Une étude britannique révèle qu’un nombre croissant d’enfants, essentiellement des filles, sont poussés à utiliser leur corps et à se filmer en direct avec leur portable.

Les chiffres donnent froid dans le dos. Dans une enquête menée sur un laps de temps de trois mois seulement, l’organisation britannique Internet Watch Foundation (IWF) a repéré plus de 2000 images et vidéos d’abus sexuels d’enfants commis en live streaming.

Les trois-quarts des images récoltées par les abuseurs ont fini sur des forums dédiés au téléchargement payant de vidéos d’abus sexuels d’enfants. Image: Richard Brocken/Plainpicture

Dans la majorité des cas (96%), il s’agit d’un enfant, agissant seul, qui a été poussé à utiliser son propre corps et à se filmer avec un téléphone mobile, une tablette ou une webcam à la maison. Le phénomène concerne des enfants âgés de moins de 13 ans (98%), et à une large majorité des jeunes filles (96%). La plupart ont entre 11 et 13 ans (69%).
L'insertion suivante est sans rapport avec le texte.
(* ===== verification/SplCorrelation.v ===== *)
(** * Energies, correlations and pseudo-random vectors

    Models [get_scaling_square.c], [energy.c], [dot_product_with_scale.c],
    [auto_correlation.c], [cross_correlation.c] (the C version) and
    [randomization_functions.c] of
    [src/webrtc_backup/common_audio/signal_processing].  The loops written with
    [while] conditions take a number of iterations as fuel and are stuck when
    it runs out; the theorems give results, so the fuel is enough.  A shift count
    is meant to be between 0 and 31, as C leaves the others undefined. *)
From S2P Require Import Prelude SplInl SplVector.
Local Open Scope Z_scope.

(** ** Scaling *)

(** [sabs = ( *sptr > 0 ? *sptr++ : -*sptr++)], stored in an [int16_t]. *)
Definition sabs (x : Z) : Z := if 0 <? x then x else s16 (- x).

Definition largest_sabs {R : Type} (in_vector : list Z) (looptimes : Z) : flow R Z :=
  for_up (Z.to_nat looptimes) 0 (fun i smax =>
    let! x := rd in_vector i in
    Cont (if smax <? sabs x then sabs x else smax)) (-1).

(** The number of bits to drop from each product. *)
Definition scaling_of (t nbits : Z) : Z := if nbits <? t then 0 else nbits - t.

Definition WebRtcSpl_GetScalingSquare {R : Type} (in_vector : list Z)
  (in_vector_length times : Z) : flow R Z :=
  let nbits := WebRtcSpl_GetSizeInBits (u32 times) in
  let! smax := largest_sabs in_vector in_vector_length in
  let t := WebRtcSpl_NormW32 (smax * smax) in
  if smax =? 0 then Cont 0 else Cont (scaling_of t nbits).

(** ** Energy *)

Definition WebRtcSpl_Energy (vector : list Z) (vector_length : Z) : option (Z * Z) :=
  run_flow (
    let! scaling := WebRtcSpl_GetScalingSquare vector vector_length vector_length in
    let! en := for_up (Z.to_nat vector_length) 0 (fun i en =>
      let! x := rd vector i in
      Cont (s32 (en + Scaling.WEBRTC_SPL_MUL_16_16_RSFT x x scaling))) 0 in
    Cont (en, scaling)).

(** ** Products of two vectors *)

(** [sum += (v1[i] * v2[k]) >> scaling]; the product of two [int16_t] fits in
    an [int]. *)
Definition mac {R : Type} (v1 v2 : list Z) (scaling i k sum : Z) : flow R Z :=
  let! x := rd v1 i in
  let! y := rd v2 k in
  Cont (s32 (sum + Z.shiftr (x * y) scaling)).

(** [for (; j < n - 3; j += 4)], with the second vector read at an offset. *)
Fixpoint unrolled {R : Type} (fuel : nat) (v1 v2 : list Z) (off scaling n j sum : Z)
  : flow R (Z * Z) :=
  match fuel with
  | O => Stuck
  | S fuel =>
      if j <? n - 3 then
        let! sum := mac v1 v2 scaling (j + 0) (off + j + 0) sum in
        let! sum := mac v1 v2 scaling (j + 1) (off + j + 1) sum in
        let! sum := mac v1 v2 scaling (j + 2) (off + j + 2) sum in
        let! sum := mac v1 v2 scaling (j + 3) (off + j + 3) sum in
        unrolled fuel v1 v2 off scaling n (j + 4) sum
      else Cont (j, sum)
  end.

(** [for (; j < n; j++)]. *)
Fixpoint leftover {R : Type} (fuel : nat) (v1 v2 : list Z) (off scaling n j sum : Z)
  : flow R Z :=
  match fuel with
  | O => Stuck
  | S fuel =>
      if j <? n then
        let! sum := mac v1 v2 scaling j (off + j) sum in
        leftover fuel v1 v2 off scaling n (j + 1) sum
      else Cont sum
  end.

(** One more iteration of fuel than elements, for the failing test. *)
Definition product_sum {R : Type} (v1 v2 : list Z) (off scaling n : Z) : flow R Z :=
  let! (j, sum) := unrolled (S (Z.to_nat n)) v1 v2 off scaling n 0 0 in
  leftover (S (Z.to_nat n)) v1 v2 off scaling n j sum.

Definition WebRtcSpl_DotProductWithScale (vector1 vector2 : list Z) (length scaling : Z)
  : option Z := run_flow (product_sum vector1 vector2 0 scaling length).

(** The result, [result] and [*scale]; [scale] is kept when the call is refused. *)
Definition WebRtcSpl_AutoCorrelation (in_vector : list Z) (in_vector_length order : Z)
  (result : list Z) (scale : Z) : option (Z * list Z * Z) :=
  if in_vector_length <? order then Some (-1, result, scale)
  else
    let order := if order <? 0 then in_vector_length else order in
    smax ← MinMax.WebRtcSpl_MaxAbsValueW16C (Some in_vector) in_vector_length;
    let scaling :=
      if smax =? 0 then 0
      else scaling_of (WebRtcSpl_NormW32 (smax * smax))
             (WebRtcSpl_GetSizeInBits (u32 in_vector_length)) in
    run_flow (
      let! result := for_up (Z.to_nat (order + 1)) 0 (fun i result =>
        let! sum := product_sum in_vector in_vector i scaling (in_vector_length - i) in
        wr result i sum) result in
      Cont (order + 1, result, scaling)).

Definition WebRtcSpl_CrossCorrelationC (cross_correlation seq1 seq2 : list Z)
  (dim_seq dim_cross_correlation right_shifts step_seq2 : Z) : option (list Z) :=
  run_flow (for_up (Z.to_nat dim_cross_correlation) 0 (fun i cross =>
    let! cross := wr cross i 0 in
    for_up (Z.to_nat dim_seq) 0 (fun j cross =>
      let! sum := rd cross i in
      let! sum := mac seq1 seq2 right_shifts j (step_seq2 * i + j) sum in
      wr cross i sum) cross) cross_correlation).

(** ** Random numbers *)

Definition kMaxSeedUsed : Z := 2147483648.

(** The updated seed, which is also the result. *)
Definition IncreaseSeed (seed : Z) : Z := Z.land (u32 (seed * 69069 + 1)) (kMaxSeedUsed - 1).

Definition kRandNTable : list Z := [
  9178; (-7260); 40; 10189; 4894; (-3531); (-13779); 14764; (-4008); (-8884); (-8990); 1008;
  7368; 5184; 3251; (-5817); (-9786); 5963; 1770; 8066; (-7135); 10772; (-2298); 1361; 6484;
  2241; (-8633); 792; 199; (-3344); 6553; (-10079); (-15040); 95; 11608; (-12469); 14161;
  (-4176); 2476; 6403; 13685; (-16005); 6646; 2239; 10916; (-3004); (-602); (-3141); 2142;
  14144; (-5829); 5305; 8209; 4713; 2697; (-5112); 16092; (-1210); (-2891); (-6631); (-5360);
  (-11878); (-6781); (-2739); (-6392); 536; 10923; 10872; 5059; (-4748); (-7770); 5477; 38;
  (-1025); (-2892); 1638; 6304; 14375; (-11028); 1553; (-1565); 10762; (-393); 4040; 5257;
  12310; 6554; (-4799); 4899; (-6354); 1603; (-1048); (-2220); 8247; (-186); (-8944); (-12004);
  2332; 4801; (-4933); 6371; 131; 8614; (-5927); (-8287); (-22760); 4033; (-15162); 3385; 3246;
  3153; (-5250); 3766; 784; 6494; (-62); 3531; (-1582); 15572; 662; (-3952); (-330); (-3196);
  669; 7236; (-2678); (-6569); 23319; (-8645); (-741); 14830; (-15976); 4903; 315; (-11342);
  10311; 1858; (-7777); 2145; 5436; 5677; (-113); (-10033); 826; (-1353); 17210; 7768; 986;
  (-1471); 8291; (-4982); 8207; (-14911); (-6255); (-2449); (-11881); (-7059); (-11703);
  (-4338); 8025; 7538; (-2823); (-12490); 9470; (-1613); (-2529); (-10092); (-7807); 9480;
  6970; (-12844); 5123; 3532; 4816; 4803; (-8455); (-5045); 14032; (-4378); (-1643); 5756;
  (-11041); (-2732); (-16618); (-6430); (-18375); (-3320); 6098; 5131; (-4269); (-8840); 2482;
  (-7048); 1547; (-21890); (-6505); (-7414); (-424); (-11722); 7955; 1653; (-17299); 1823; 473;
  (-9232); 3337; 1111; 873; 4018; (-8982); 9889; 3531; (-11763); (-3799); 7373; (-4539); 3231;
  7054; (-8537); 7616; 6244; 16635; 447; (-2915); 13967; 705; (-2669); (-1520); (-1771);
  (-16188); 5956; 5117; 6371; (-9936); (-1448); 2480; 5128; 7550; (-8130); 5236; 8213; (-6443);
  7707; (-1950); (-13811); 7218; 7031; (-3883); 67; 5731; (-2874); 13480; (-3743); 9298;
  (-3280); 3552; (-4425); (-18); (-3785); (-9988); (-5357); 5477; (-11794); 2117; 1416;
  (-9935); 3376; 802; (-5079); (-8243); 12652; 66; 3653; (-2368); 6781; (-21895); (-7227);
  2487; 7839; (-385); 6646; (-7016); (-4658); 5531; (-1705); 834; 129; 3694; (-1343); 2238;
  (-22640); (-6417); (-11139); 11301; (-2945); (-3494); (-5626); 185; (-3615); (-2041);
  (-7972); (-3106); (-60); (-23497); (-1566); 17064; 3519; 2518; 304; (-6805); (-10269); 2105;
  1936; (-426); (-736); (-8122); (-1467); 4238; (-6939); (-13309); 360; 7402; (-7970); 12576;
  3287; 12194; (-6289); (-16006); 9171; 4042; (-9193); 9123; (-2512); 6388; (-4734); (-8739);
  1028; (-5406); (-1696); 5889; (-666); (-4736); 4971; 3565; 9362; (-6292); 3876; (-3652);
  (-19666); 7523; (-4061); 391; (-11773); 7502; (-3763); 4929; (-9478); 13278; 2805; 4496;
  7814; 16419; 12455; (-14773); 2127; (-2746); 3763; 4847; 3698; 6978; 4751; (-6957); (-3581);
  (-45); 6252; 1513; (-4797); (-7925); 11270; 16188; (-2359); (-5269); 9376; (-10777); 7262;
  20031; (-6515); (-2208); (-5353); 8085; (-1341); (-1303); 7333; 5576; 3625; 5763; (-7931);
  9833; (-3371); (-10305); 6534; (-13539); (-9971); 997; 8464; (-4064); (-1495); 1857; 13624;
  5458; 9490; (-11086); (-4524); 12022; (-550); (-198); 408; (-8455); (-7068); 10289; 9712;
  (-3366); 9028; (-7621); (-5243); 2362; 6909; 4672; (-4933); (-1799); 4709; (-4563); (-62);
  (-566); 1624; (-7010); 14730; (-17791); (-3697); (-2344); (-1741); 7099; (-9509); (-6855);
  (-1989); 3495; (-2289); 2031; 12784; 891; 14189; (-3963); (-5683); 421; (-12575); 1724;
  (-12682); (-5970); (-8169); 3143; (-1824); (-5488); (-5130); 8536; 12799; 794; 5738; 3459;
  (-11689); (-258); (-3738); (-3775); (-8742); 2333; 8312; (-9383); 10331; 13119; 8398; 10644;
  (-19433); (-6446); (-16277); (-11793); 16284; 9345; 15222; 15834; 2009; (-7349); 130;
  (-14547); 338; (-5998); 3337; 21492; 2406; 7703; (-951); 11196; (-564); 3406; 2217; 4806;
  2374; (-5797); 11839; 8940; (-11874); 18213; 2855; 10492].
(* ===== verification/G711.v ===== *)
(** * G.711 and linear PCM

    Models, under [src/webrtc_backup/modules/audio_coding/codecs], the A-law and
    mu-law companding of [g711/g711.h] (the portable versions of the bit searches),
    the transcoding tables of [g711/g711.c], the little-endian versions of the
    codec functions of [g711/g711_interface.c], and [pcm16b/pcm16b.c].  The state
    pointers, which the functions discard, are left out.  One word of an encoded
    G.711 stream holds two codes. *)
From S2P Require Import Prelude SplInl.
Local Open Scope Z_scope.

(** ** Bit searches *)

(** [if (bits & mask) { bits &= mask; i += n; }] on the pair of [bits] and [i]. *)
Definition narrow (mask n : Z) (s : Z * Z) : Z * Z :=
  if none_of mask s.1 then s else (Z.land s.1 mask, s.2 + n).

Definition top_bit (bits : Z) : Z :=
  if bits =? 0 then -1
  else (narrow 2863311530 1 (narrow 3435973836 2 (narrow 4042322160 4
         (narrow 4278255360 8 (narrow 4294901760 16 (bits, 0)))))).2.

Definition bottom_bit (bits : Z) : Z :=
  if bits =? 0 then -1
  else (narrow 1431655765 (-1) (narrow 858993459 (-2) (narrow 252645135 (-4)
         (narrow 16711935 (-8) (narrow 65535 (-16) (bits, 32)))))).2.

(** ** Companding *)

Definition ULAW_BIAS : Z := 132.
Definition ALAW_AMI_MASK : Z := 85.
Les auteurs de l’étude d’IWF affirment avoir été choqués par une telle découverte.

«Le rapport porte sur plus de 2000 cas d’abus sexuels dans lesquels les enfants sont conditionnés, contraints ou poussés par chantage à se filmer eux-mêmes.

Les arrière-plans des vidéos montrent que les victimes étaient dans leur lieu de vie ordinaire, une chambre à coucher ou une salle de bains», explique Susie Hargreaves, directrice d’IWF.

Aucun adulte n’apparaît sur ces images.

Les chercheurs pensent dès lors que les enfants ont été poussés à se mettre en scène par un interlocuteur – un adulte qui peut se faire passer pour une fille de 12 ans par exemple – rencontré sur les plates-formes virtuelles.

Mais ils se disent conscients des limites de leur étude.

Celle-ci ne cerne pas, notamment, les motivations qui poussent les enfants à créer des contenus sexuels.

Ni jusqu’à quel point ils ont été contraints de le faire, ni les modes opératoires utilisés.

La pression des «likes»

Dans une autre étude publiée en 2017 par l’ONG américaine Thor, il apparaît que les abuseurs exploitent le désir de reconnaissance sur les réseaux sociaux, les enfants recherchant un maximum de «likes» pour telle ou telle action commise.

La recherche d’IWF «montre une nouvelle tendance inquiétante en matière d’abus d’enfants.

Ce type d’images où l’on voit des enfants conditionnés à s’adonner à des actes sexuels en live streaming représentent aujourd’hui la majeure partie des nouvelles images et vidéos que l’IWF voit», commente Sarah Smith, responsable de projets à l’IWF.

Elle précise que ce type d’images «autoproduites» représente désormais plus d’un tiers des signalements qui lui sont rapportés.

Les trois-quarts des images récoltées par les abuseurs ont fini sur des forums dédiés au téléchargement payant de vidéos d’abus sexuels d’enfants.

L’IWF espère mettre en garde les parents et des éducateurs contre ce type d’abus, et recommande aux plates-formes permettant le téléchargement et l’échange de vidéos et d’images de mettre en place des garde-fous et des outils de surveillance.

Fedpol à l’affût

Le phénomène de «sextorsion» n’épargne pas la Suisse, mais l’Office fédéral de la police (Fedpol) n’a pas connaissance d’une évolution particulière de ce type d’abus auprès des enfants et des adolescents, relève Thomas Dayer, porte-parole de Fedpol.

«Ces pratiques se situent au cœur des dangers qui menacent les mineurs sur Internet, et le travail de sensibilisation sur le fait que la Toile est remplie de personnes indésirables est évidemment essentiel», dit-il.

Fedpol peut en revanche chiffrer à 25 à 35 signalements par an sur les cas d’enfants victimes de réseaux criminels organisés, principalement en Asie, contraints à des actes sexuels devant des webcams.

Les images pédopornographiques sont proposées en live streaming aux clients pédophiles.

Le 29 mai dernier, un homme de 30 ans a été condamné à Zurich pour avoir visionné par Skype, à plus de 70 reprises, des abus sexuels commis en direct sur des enfants victimes de traite aux Philippines.

Il s’agissait de filles âgées de 4 à 15 ans.

En février, un Lucernois avait été condamné pour le même type de délit.